Ahuja Vanita, Shin Richard Hochul, Mudgil Adarsh, Nanda Veena, Schoor Robert
Department of Periodontics, New York University College of Dentistry, New York, NY 10010, USA.
J Periodontol. 2005 Nov;76(11):1996-2001. doi: 10.1902/jop.2005.76.11.1996.
Papillon-Lefèvre syndrome (PLS) is a rare autosomal recessive condition manifested clinically by hyperkeratosis of the palms and soles and rapidly progressive periodontitis resulting in loss of deciduous and permanent teeth. This case report describes the clinical periodontal findings and treatment of a 10-year-old male patient with PLS. The patient provided informed consent, and the study was conducted in accordance with the Helsinki Declaration of 1975, as revised in 2000.
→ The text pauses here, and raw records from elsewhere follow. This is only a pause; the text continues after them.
(** The sites whose short name occurs in the message, in the order of the
    four tests. *)
Lemma domain_filter_flat_map (message : string) :
  extractDomainFilter message
  = match flat_map (fun '(name, site) =>
                      if Js.includes name message then [site] else []) site_names with
    | [] => None
    | domains => Some domains
    end.
Proof.
  unfold extractDomainFilter, site_names. cbn -[Js.includes].
  destruct (Js.includes "reddit" message), (Js.includes "wikipedia" message),
           (Js.includes "github" message), (Js.includes "stackoverflow" message);
    reflexivity.
Qed.

Lemma named_sites_NoDup (message : string) :
  NoDup (flat_map (fun '(name, site) =>
                     if Js.includes name message then [site] else []) site_names).
Proof.
  unfold site_names. cbn -[Js.includes].
  destruct (Js.includes "reddit" message), (Js.includes "wikipedia" message),
           (Js.includes "github" message), (Js.includes "stackoverflow" message);
    apply (bool_decide_unpack _); vm_compute; reflexivity.
Qed.

Lemma named_sites_In (message site : string) :
  In site (flat_map (fun '(name, site) =>
                       if Js.includes name message then [site] else []) site_names)
  <-> exists name, In (name, site) site_names /\ Js.includes name message = true.
Proof.
  rewrite in_flat_map. split.
  - intros ([name site'] & Hin & H).
    destruct (Js.includes name message) eqn:E; [| destruct H].
    destruct H as [<- | []]. now exists name.
  - intros (name & Hin & E). exists (name, site). split; [exact Hin |].
    rewrite E. now left.
Qed.

(** X6. The domain filter is never an empty list.  It holds, without
    repetition, exactly the sites among reddit.com, wikipedia.org,
    github.com and stackoverflow.com whose short name occurs in the
    message, and it is missing exactly when no short name occurs. *)
Theorem domain_filter_lists_named_sites (message : string) :
  (extractDomainFilter message = None <->
   forall name site, In (name, site) site_names -> Js.includes name message = false)
  /\ (forall domains, extractDomainFilter message = Some domains ->
        domains <> [] /\ NoDup domains
        /\ forall site, In site domains <->
             exists name, In (name, site) site_names
                          /\ Js.includes name message = true).
Proof.
  rewrite domain_filter_flat_map.
  pose proof (named_sites_NoDup message) as Hnd.
  pose proof (named_sites_In message) as Hin.
  destruct (flat_map _ site_names) as [| d ds].
  - split; [| discriminate]. split; [| reflexivity].
    intros _ name site H.
    destruct (Js.includes name message) eqn:E; [| reflexivity].
    destruct (proj2 (Hin site)). now exists name.
  - split.
    + split; [discriminate |]. intros H.
      destruct (proj1 (Hin d) (or_introl eq_refl)) as (name & Hn & E).
      rewrite (H name d Hn) in E. discriminate E.
    + intros domains [= <-]. split; [discriminate |]. split; [exact Hnd | exact Hin].
Qed.

Lemma domain_filter_lists_named_sites_witness :
  extractDomainFilter "python tips on github or stackoverflow"
  = Some ["github.com"; "stackoverflow.com"]
  /\ NoDup ["github.com"; "stackoverflow.com"].
Proof.
  assert (E : extractDomainFilter "python tips on github or stackoverflow"
              = Some ["github.com"; "stackoverflow.com"]) by (vm_compute; reflexivity).
  split; [exact E |].
  destruct (domain_filter_lists_named_sites "python tips on github or stackoverflow")
    as (_ & H).
  exact (proj1 (proj2 (H _ E))).
Defined.

End SearchIntentDetectorSpec.

(** ** The Perplexity search route *)

Module PerplexitySearchSpec.
Import Eff SearchIntentDetector PerplexitySearch PerplexitySearchTerms.

Lemma last_In {A} (l : list A) (x : A) : last l = Some x -> In x l.
Proof.
  induction l as [| a l IH]; [discriminate |].
  destruct l as [| b l']; [intros [= ->]; now left |].
  intros H. right. apply IH. exact H.
Qed.

Lemma last_None {A} (l : list A) : last l = None -> l = [].
Proof.
  induction l as [| a l IH]; [reflexivity |].
  destruct l as [| b l']; [discriminate |].
  intros H. specialize (IH H). discriminate IH.
Qed.

Lemma last_user_message_is_user (msgs : list ChatMessage) (m : ChatMessage) :
  last_user_message msgs = Some m -> role m = "user" /\ In m msgs.
Proof.
  unfold last_user_message. intros H. apply last_In in H.
  apply List.filter_In in H. destruct H as [Hin Hr].
  apply String.eqb_eq in Hr. split; assumption.
Qed.

Lemma no_user_message (msgs : list ChatMessage) :
  last_user_message msgs = None <-> (forall m, In m msgs -> role m <> "user").
Proof.
  unfold last_user_message. split.
  - intros H m Hin Hr. apply last_None in H.
    assert (Hf : In m (List.filter (fun m => String.eqb (role m) "user") msgs)).
    { apply List.filter_In. split; [exact Hin |]. now apply String.eqb_eq. }
    rewrite H in Hf. destruct Hf.
  - intros H.
    destruct (last (List.filter _ msgs)) as [m |] eqn:E; [| reflexivity].
    apply last_In, List.filter_In in E. destruct E as [Hin Hr].
    apply String.eqb_eq in Hr. destruct (H m Hin Hr).
Qed.

(** X7. A request without messages, with an empty list of messages or
    without any message of role [user] is answered 400, and a request whose
    body cannot be read is answered 500; in none of these cases is the
    Perplexity client built or called. *)
Theorem search_needs_a_user_message (env : Env) (req : Outcome Body) :
  (forall body, req = Returned body ->
     messages body = None \/ messages body = Some [] ->
     POST env req
     = ([], Returned {| resp_status := 400;
                        resp_json := ErrorJson "Messages are required" None |}))
  /\ (forall body msgs, req = Returned body ->
        messages body = Some msgs -> msgs <> [] ->
        (forall m, In m msgs -> role m <> "user") ->
        POST env req
        = ([], Returned {| resp_status := 400;
                           resp_json := ErrorJson "No user message found" None |}))
  /\ (forall e, req = Thrown e ->
        log_of (POST env req) = []
        /\ exists details,
             outcome_of (POST env req)
             = Returned {| resp_status := 500;
                           resp_json := ErrorJson "Failed to perform search" details |}).
Proof.
  split; [| split].
  - intros body -> [H | H]; unfold POST; munfold; cbn; rewrite H; reflexivity.
  - intros body msgs -> Hm Hne Hno. apply no_user_message in Hno.
    unfold last_user_message in Hno.
    unfold POST; munfold; cbn. rewrite Hm.
    destruct msgs as [| m0 msgs']; [now destruct Hne |].
    rewrite Hno. reflexivity.
  - intros e ->. unfold POST; munfold; cbn. split; [reflexivity |]. eauto.
Qed.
Upon initial presentation, a full periodontal examination was completed. Conventional probing depths, clinical attachment levels (CAL), gingival index (GI), and plaque index (PI) were measured prior to initial therapy, which involved oral hygiene instruction and scaling and root planing. At reevaluation, initial treatment proved unsuccessful, and a surgical approach with concomitant systemic antibiotic therapy was implemented. In addition, the patient's dermatologist treated his palmoplantar keratoderma with systemic retinoids. Subsequently, the patient was placed on a strict 3-month maintenance protocol and was evaluated over a period of 1 year.
Initial treatment with mechanical therapy, oral hygiene instruction, frequent recalls, and systemic antibiotics did not yield efficacious results. However, with the addition of surgical treatment, a favorable clinical outcome was obtained.
Numerous treatment regimens for the periodontal disease seen in PLS can be found in the literature. We demonstrate successful treatment of the periodontal disease seen in this condition using mechanical therapy, systemic antibiotics, and surgical modalities; over a period of 1 year, we were able to achieve significant reductions in gingival inflammation and erythema.
帕皮永-勒费夫尔综合征(PLS)是一种罕见的常染色体隐性疾病,临床症状表现为手掌和足底角化过度以及快速进展性牙周炎,导致乳牙和恒牙脱落。本病例报告描述了一名10岁PLS男性患者的临床牙周检查结果及治疗情况。患者已签署知情同意书,本研究按照2000年修订的1975年《赫尔辛基宣言》进行。
患者初诊时完成了全面的牙周检查。在初始治疗(包括口腔卫生指导以及龈下刮治和根面平整)前,测量了常规探诊深度、临床附着水平(CAL)、牙龈指数(GI)和菌斑指数(PI)。复诊时,发现初始治疗未成功,于是采用了手术方法并同时进行全身抗生素治疗。此外,患者的皮肤科医生用全身性维甲酸治疗其掌跖角化病。随后,让患者严格遵循3个月的维护方案,并在1年的时间里对其进行评估。
机械治疗、口腔卫生指导、定期复诊和全身使用抗生素的初始治疗未取得有效结果。然而,增加手术治疗后,获得了良好的临床效果。
文献中可以找到许多针对PLS中出现的牙周疾病的治疗方案。我们展示了使用机械治疗、全身抗生素和手术方式成功治疗该疾病中的牙周病;在1年的时间里,我们成功实现了牙龈炎症和红斑的显著减轻。